Mika - Le Zénith. Paris.













 Support Act : YELLE





Ce qu'en a pensé Eric :


« Première sortie en concert de sa vie pour ma fille Emilie, grande fan de Mika à 8 ans. Pas question donc d'aller au premier rang dans un Zénith que l'on prévoit bondé d'adolescentes surexcitées et de familles "pépères", et Vincent et moi gardons des places au premier rang des gradins, dans le bloc restant après que près de 300 places aient été réservées aux invités (un scandale trop habituel !).

20 h 15 : Yelle monte sur scène, avec ses deux musiciens - un batteur et un aux keyboards. Tout de suite, la voix extrêmement irritante de la demoiselle, et la naiveté (on dira sympathique, pour être gentil) du jeu de scène du trio désarçonne un peu. Si les montées en rythme techno déchainent l'enthousiasme de la fosse, force est de reconnaitre la grande médiocrité des morceaux, au point qu'on se demande pourquoi Yelle reçoit régulièrement le soutien de critiques d'ordinaire plus crédibles. Bon, "Je veux te voir" et la reprise de "A cause des Garçons" en version techno concluront agréablement un show heureusement assez court. Peu de talent quand même là-derrière !
21 h 20 : Le rideau se lève sur un décor impressionnant, sorte de music hall baroque d'un mauvais goût assez puéril. Un énorme ballon bleu semble flotte au centre de la scène alors que les musiciens entrent en scène, il éclate pour révéler un ange : très kitch, tout cela, et pas forcément rassurant sur ce qui va suivre (la fascination de Mika pour Freddy Mercury va-t-elle jusqu'à lui faire adopter les outrances écoeurantes de Queen, l'un des groupes que personnellement j'ai toujours le plus détestés ?). Mais non, Mika déboule, vrai ange (lui), tout de blanc vêtu, et une nouvelle ressemblance me frappe : en fait, le beau jeune homme filiforme qui va courir, sauter, haranguer la foule sans répit durant l'heure et demi qui va suivre - sans que la justesse de sa voix n'en soit jamais altérée, au point que les mauvaises langues prétendent que ses hallucinantes montées dans les aigüs sont aidées de playback ! - est surtout le Mick Jagger de ce début de siècle. C'est "Relax", le tube absolu du moment, horriblement matraqué sur les ondes, repris dans les pubs et les BO de films, qui ouvre le show, et la large partie féminine et adolescente des 7000 personnes présentes commence à hurler et à sauter en l'air. Le son est un peu décevant, et les basses trop présentes, saturant souvent la voix précieuse de Mika, nous priveront de certains moments d'émotion sur des "Any Other World" ou "Happy Ending" forcément inférieurs aux versions épurées de l'album.
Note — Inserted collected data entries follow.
(** ** Field updates *)

Definition upd_raftState (f : raftState -> raftState) r : Raft L K :=
  mkRaft (f (r_raftState r)) (r_conf r) (r_leader r) (r_localAddr r) (r_peers r) (r_peerStore r)
    (r_logs r) (r_stable r) (r_lastContact r) (r_fsmCommitCh r) (r_responses r) (r_shutdown r)
    (r_leaderState r) (r_verifyFutures r) (r_verifyCh r).
Definition set_rconf (c : RaftConfig) r : Raft L K :=
  mkRaft (r_raftState r) c (r_leader r) (r_localAddr r) (r_peers r) (r_peerStore r) (r_logs r)
    (r_stable r) (r_lastContact r) (r_fsmCommitCh r) (r_responses r) (r_shutdown r)
    (r_leaderState r) (r_verifyFutures r) (r_verifyCh r).
Definition set_leader (l : string) r : Raft L K :=
  mkRaft (r_raftState r) (r_conf r) l (r_localAddr r) (r_peers r) (r_peerStore r) (r_logs r)
    (r_stable r) (r_lastContact r) (r_fsmCommitCh r) (r_responses r) (r_shutdown r)
    (r_leaderState r) (r_verifyFutures r) (r_verifyCh r).
Definition set_peers (peers : list string) (ps : StaticPeers) r : Raft L K :=
  mkRaft (r_raftState r) (r_conf r) (r_leader r) (r_localAddr r) peers ps (r_logs r) (r_stable r)
    (r_lastContact r) (r_fsmCommitCh r) (r_responses r) (r_shutdown r) (r_leaderState r)
    (r_verifyFutures r) (r_verifyCh r).
Definition set_rlogs (logs : L) r : Raft L K :=
  mkRaft (r_raftState r) (r_conf r) (r_leader r) (r_localAddr r) (r_peers r) (r_peerStore r) logs
    (r_stable r) (r_lastContact r) (r_fsmCommitCh r) (r_responses r) (r_shutdown r)
    (r_leaderState r) (r_verifyFutures r) (r_verifyCh r).
Definition set_stable (k : K) r : Raft L K :=
  mkRaft (r_raftState r) (r_conf r) (r_leader r) (r_localAddr r) (r_peers r) (r_peerStore r)
    (r_logs r) k (r_lastContact r) (r_fsmCommitCh r) (r_responses r) (r_shutdown r)
    (r_leaderState r) (r_verifyFutures r) (r_verifyCh r).
Definition setLastContact (now : Time) r : Raft L K :=
  mkRaft (r_raftState r) (r_conf r) (r_leader r) (r_localAddr r) (r_peers r) (r_peerStore r)
    (r_logs r) (r_stable r) now (r_fsmCommitCh r) (r_responses r) (r_shutdown r) (r_leaderState r)
    (r_verifyFutures r) (r_verifyCh r).
Definition set_fsmCommitCh (q : list commitTuple) r : Raft L K :=
  mkRaft (r_raftState r) (r_conf r) (r_leader r) (r_localAddr r) (r_peers r) (r_peerStore r)
    (r_logs r) (r_stable r) (r_lastContact r) q (r_responses r) (r_shutdown r) (r_leaderState r)
    (r_verifyFutures r) (r_verifyCh r).
Definition set_responses (q : list (nat * option error)) r : Raft L K :=
  mkRaft (r_raftState r) (r_conf r) (r_leader r) (r_localAddr r) (r_peers r) (r_peerStore r)
    (r_logs r) (r_stable r) (r_lastContact r) (r_fsmCommitCh r) q (r_shutdown r) (r_leaderState r)
    (r_verifyFutures r) (r_verifyCh r).
Definition set_shutdown r : Raft L K :=
  mkRaft (r_raftState r) (r_conf r) (r_leader r) (r_localAddr r) (r_peers r) (r_peerStore r)
    (r_logs r) (r_stable r) (r_lastContact r) (r_fsmCommitCh r) (r_responses r) true
    (r_leaderState r) (r_verifyFutures r) (r_verifyCh r).
Definition set_leaderState (ls : option leaderState) r : Raft L K :=
  mkRaft (r_raftState r) (r_conf r) (r_leader r) (r_localAddr r) (r_peers r) (r_peerStore r)
    (r_logs r) (r_stable r) (r_lastContact r) (r_fsmCommitCh r) (r_responses r) (r_shutdown r) ls
    (r_verifyFutures r) (r_verifyCh r).
Definition set_verifyFutures (vs : gmap nat verifyFuture) r : Raft L K :=
  mkRaft (r_raftState r) (r_conf r) (r_leader r) (r_localAddr r) (r_peers r) (r_peerStore r)
    (r_logs r) (r_stable r) (r_lastContact r) (r_fsmCommitCh r) (r_responses r) (r_shutdown r)
    (r_leaderState r) vs (r_verifyCh r).
Definition set_verifyCh (q : list nat) r : Raft L K :=
  mkRaft (r_raftState r) (r_conf r) (r_leader r) (r_localAddr r) (r_peers r) (r_peerStore r)
    (r_logs r) (r_stable r) (r_lastContact r) (r_fsmCommitCh r) (r_responses r) (r_shutdown r)
    (r_leaderState r) (r_verifyFutures r) q.

(** [deferError.respond]: only the first answer is sent, none on a nil channel. *)
Definition respond (ch : option nat) (e : option error) r : Raft L K :=
  match ch with
  | None => r
  | Some id =>
      if decide (id ∈ (r_responses r).*1) then r
      else set_responses (r_responses r ++ [(id, e)])%list r
  end.

(** [deferError.Error]: the answer, [None] while there is none to receive. *)
Definition Future_Error (ch : nat) r : option (option error) :=
  snd <$> head (filter (fun p => p.1 = ch) (r_responses r)).

Definition getState r : RaftState := rs_state (r_raftState r).
Definition getCurrentTerm r : Z := rs_currentTerm (r_raftState r).
Definition quorumSize r : Z := Z.quot (Z.of_nat (length (r_peers r)) + 1) 2 + 1.

(** [Raft.setState]: every transition forgets the leader. *)
Definition setState (s : RaftState) r : Raft L K := upd_raftState (rs_setState s) (set_leader "" r).

(** [Raft.setCurrentTerm]: on disk first, a panic when that fails. *)
Definition setCurrentTerm (t : Z) r : outcome (Raft L K) :=
  let! (err, k) := SetUint64 keyCurrentTerm t (r_stable r) in
  match err with
  | Some e => Panic ("failed to save current term: " ++ error_msg e)
  | None => Return (upd_raftState (rs_setCurrentTerm t) (set_stable k r))
  end.

(** [persistVote]: the term, then the candidate, in two transactions. *)
Definition persistVote (term : Z) (candidate : string) r : outcome (option error * Raft L K) :=
  let! (err, k) := SetUint64 keyLastVoteTerm term (r_stable r) in
  match err with
  | Some e => Return (Some e, set_stable k r)
  | None =>
      let! (err, k) := stable_Set keyLastVoteCand candidate k in
      Return (err, set_stable k r)
  end.

(** [Shutdown]. *)
Definition Raft_Shutdown r : Raft L K :=
  if r_shutdown r then r else setState Shutdown (set_shutdown r).

(** ** Votes *)

(** A value of the stable store: a missing one ("not found") reads as the zero value; any other error
    is [None]. *)
Definition read_or {A} (zero : A) (v : A + error) : option A :=
  match v with
  | inl a => Some a
  | inr e => if decide (error_msg e = "not found") then Some zero else None
  end.

(** [requestVote].  An empty candidate is read back from the store as nil. *)
Definition requestVote (now : Time) (req : RequestVoteRequest) r
    : outcome (RequestVoteResponse * Raft L K) :=
  let! _ := encodePeers (env_encodePeers env) (r_peers r) in
  let resp := fun (term : Z) (granted : bool) => mkRequestVoteResponse term (r_peers r) granted in
  let candidate := DecodePeer (rv_Candidate req) in
  if negb (bool_decide (r_leader r = "")) && negb (bool_decide (r_leader r = candidate)) then
    Return (resp (getCurrentTerm r) false, r)
  else if rv_Term req <? getCurrentTerm r then Return (resp (getCurrentTerm r) false, r)
  else
    let! (term, r) :=
      (if rv_Term req >? getCurrentTerm r then
         let! r := setCurrentTerm (rv_Term req) (setState Follower r) in Return (rv_Term req, r)
       else Return (getCurrentTerm r, r)) in
    let! (lastVoteTerm, k) := GetUint64 keyLastVoteTerm (r_stable r) in
    let r := set_stable k r in
    match read_or 0 lastVoteTerm with
    | None => Return (resp term false, r)
    | Some lastVoteTerm =>
        let! (lastVoteCand, k) := stable_Get keyLastVoteCand (r_stable r) in
        let r := set_stable k r in
        match read_or "" lastVoteCand with
        | None => Return (resp term false, r)
        | Some lastVoteCand =>
            if (lastVoteTerm =? rv_Term req) && negb (bool_decide (lastVoteCand = "")) then
              Return (resp term (bool_decide (lastVoteCand = rv_Candidate req)), r)
            else
              let '(lastIdx, lastTerm) := getLastEntry (r_raftState r) in
              if lastTerm >? rv_LastLogTerm req then Return (resp term false, r)
              else if (lastTerm =? rv_LastLogTerm req) && (lastIdx >? rv_LastLogIndex req) then
                Return (resp term false, r)
              else
                let! (err, r) := persistVote (rv_Term req) (rv_Candidate req) r in
                match err with
                | Some _ => Return (resp term false, r)
                | None => Return (resp term true, setLastContact now r)
                end
        end
    end.

(** ** Elections *)

(** [runFollower]: the heartbeat timer fires. *)
Definition heartbeatTimeout (now : Time) r : Raft L K :=
  if Time_Sub now (r_lastContact r) <? rc_HeartbeatTimeout (r_conf r) then r
  else
    let r := set_leader "" r in
    if (Z.of_nat (length (r_peers r)) =? 0) && negb (rc_EnableSingleNode (r_conf r)) then r
    else setState Candidate r.

(** [electSelf]: the request sent to every peer; [true] when our own vote was persisted and the
    channel of votes, with our vote in it, is returned; [false] for a nil channel. *)
Definition electSelf r : outcome (RequestVoteRequest * bool * Raft L K) :=
  let! r := setCurrentTerm (wrapu64 (getCurrentTerm r + 1)) r in
  let '(lastIdx, lastTerm) := getLastEntry (r_raftState r) in
  let req := mkRequestVoteRequest (getCurrentTerm r) (EncodePeer (r_localAddr r)) lastIdx lastTerm in
  let! (err, r) := persistVote (rv_Term req) (rv_Candidate req) r in
  match err with
  | Some _ => Return (req, false, r)
  | None => Return (req, true, r)
  end.

(** [runCandidate]: a vote arrives; the tally so far and the node. *)
Definition candidateVote (votesNeeded : Z) (vote : RequestVoteResponse) (grantedVotes : Z) r
    : outcome (Z * Raft L K) :=
  if rvr_Term vote >? getCurrentTerm r then
    let! r := setCurrentTerm (rvr_Term vote) (setState Follower r) in Return (grantedVotes, r)
  else
    let grantedVotes := if rvr_Granted vote then grantedVotes + 1 else grantedVotes in
    if grantedVotes >=? votesNeeded then
      Return (grantedVotes, set_leader (r_localAddr r) (setState Leader r))
    else Return (grantedVotes, r).

(** ** Replication streams *)

(** [startReplication]: a new stream, triggered at once. *)
Definition startReplication (now : Time) (peer : string) r : outcome (Raft L K) :=
  match r_leaderState r with
  | None => Panic "assignment to entry in nil map"
  | Some ls =>
      let lastIdx := getLastIndex (r_raftState r) in
      let s := mkFollowerReplication peer None true (getCurrentTerm r) 0 (wrapu64 (lastIdx + 1)) now 0
                 false [] false (ls_office ls) in
      Return (set_leaderState (Some (mkLeaderState (ls_inflight ls) (<[peer := s]> (ls_replState ls))
                (ls_stopping ls) (ls_notify ls) (ls_stepDown ls) (ls_office ls))) r)
  end.

Definition replicating (p : string) r : bool :=
  match r_leaderState r with
  | None => false
  | Some ls => bool_decide (is_Some (ls_replState ls !! p))
  end.

(** The peers without a stream get one. *)
Fixpoint start_missing (now : Time) (peers : list string) r : outcome (Raft L K) :=
  match peers with
  | [] => Return r
  | p :: peers =>
      if replicating p r then start_missing now peers r
      else let! r := startReplication now p r in start_missing now peers r
  end.

Definition stop_at (idx : Z) (s : followerReplication) : followerReplication :=
  mkFollowerReplication (fr_peer s) (Some idx) (fr_triggerCh s) (fr_currentTerm s) (fr_matchIndex s)
    (fr_nextIndex s) (fr_lastContact s) (fr_failures s) (fr_notifyCh s) (fr_notify s)
    (fr_allowPipeline s) (fr_office s).

(** The streams to nodes that are not peers any more replicate up to [idx] and stop. *)
Definition stop_removed (idx : Z) r : Raft L K :=
  match r_leaderState r with
  | None => r
  | Some ls =>
      let gone := filter (fun p => PeerContained (r_peers r) (fr_peer p.2) = false) (ls_replState ls) in
      set_leaderState (Some (mkLeaderState (ls_inflight ls) (ls_replState ls ∖ gone)
        (ls_stopping ls ++ (stop_at idx <$> (map_to_list gone).*2))%list (ls_notify ls)
        (ls_stepDown ls) (ls_office ls))) r
  end.

(** ** Applying committed entries *)

Section Apply.
Context (now : Time).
Non, ce soir, Mika nous offre avant tout un show spectaculaire, traduisant clairement une sorte de générosité naïve de post-adolescent encore émerveillé par son propre succès (planétaire, mais très fort en France). Mika parlera d'ailleurs beaucoup à la foule entre ses chansons, d'un Français impeccable, sans accent (témoignage de ses huit ans passés à Paris dans son jeune âge), avec l'excitation heureuse d'un enfant qui voit ses rêves se réaliser ("Avant je répétais mes nouvelles chansons tout seul dans ma chambre, aujourd'hui je le fait devant 7000 personnes !", dira-t-il avant de présenter l'une des deux nouvelles chansons, pas tout-à-fait aussi impressionnantes que les "vieilles", avouons-le, qu'il jouera ce soir).
Si le groupe de Mika n'est clairement pas un groupe de virtuoses, il se dégage de chacune des chansons une énergie heureuse qui dynamite gaiement tout risque de professionalisme arrogant : d'ailleurs, voir Mika interrompre une chanson pour faire replacer son piano afin de mieux voir la foule, opération durant laquelle il aidera lui-même les roadies (!), montre bien que la perfection du show n'est pas l'objectif ce soir, mais bien une certaine complicité festive, qui deviendra sans doute de plus en plus impossible au fur et à mesure du succès grandissant de sa musique. Car, c'est clair, Mika en est encore dans sa tête à chanter dans des salles de la taille de la Maroquinerie devant des lecteurs des Inrocks, et ne réalise pas pleinement que son public est aujourd'hui composé d'adolescentes qui vivent leurs premiers émois sexuels en fantasmant sur son visage d'ange et sa démarche sautillante.
Plus les minutes passent, plus la musique gagne en puissance... "Big Girls" a très tôt mis la barre bien haut, mais c'est avec une reprise musclée de "Missionary Man" (Eurythmics encore, à la place d'un "Sweet Dreams" qui n'était pas ce que Mika faisait de mieux...) que le concert passe à la vitesse supérieure, avant de logiquement exploser sur un "Love Today" bien plus rock que le reste du show, qui se terminera d'ailleurs par une longue et jouissive session de percussions enthousiastes et enthousiasmantes : à mon avis, de toute évidence, toujours la meilleure chanson de Mika, et le sommet pour ce soir.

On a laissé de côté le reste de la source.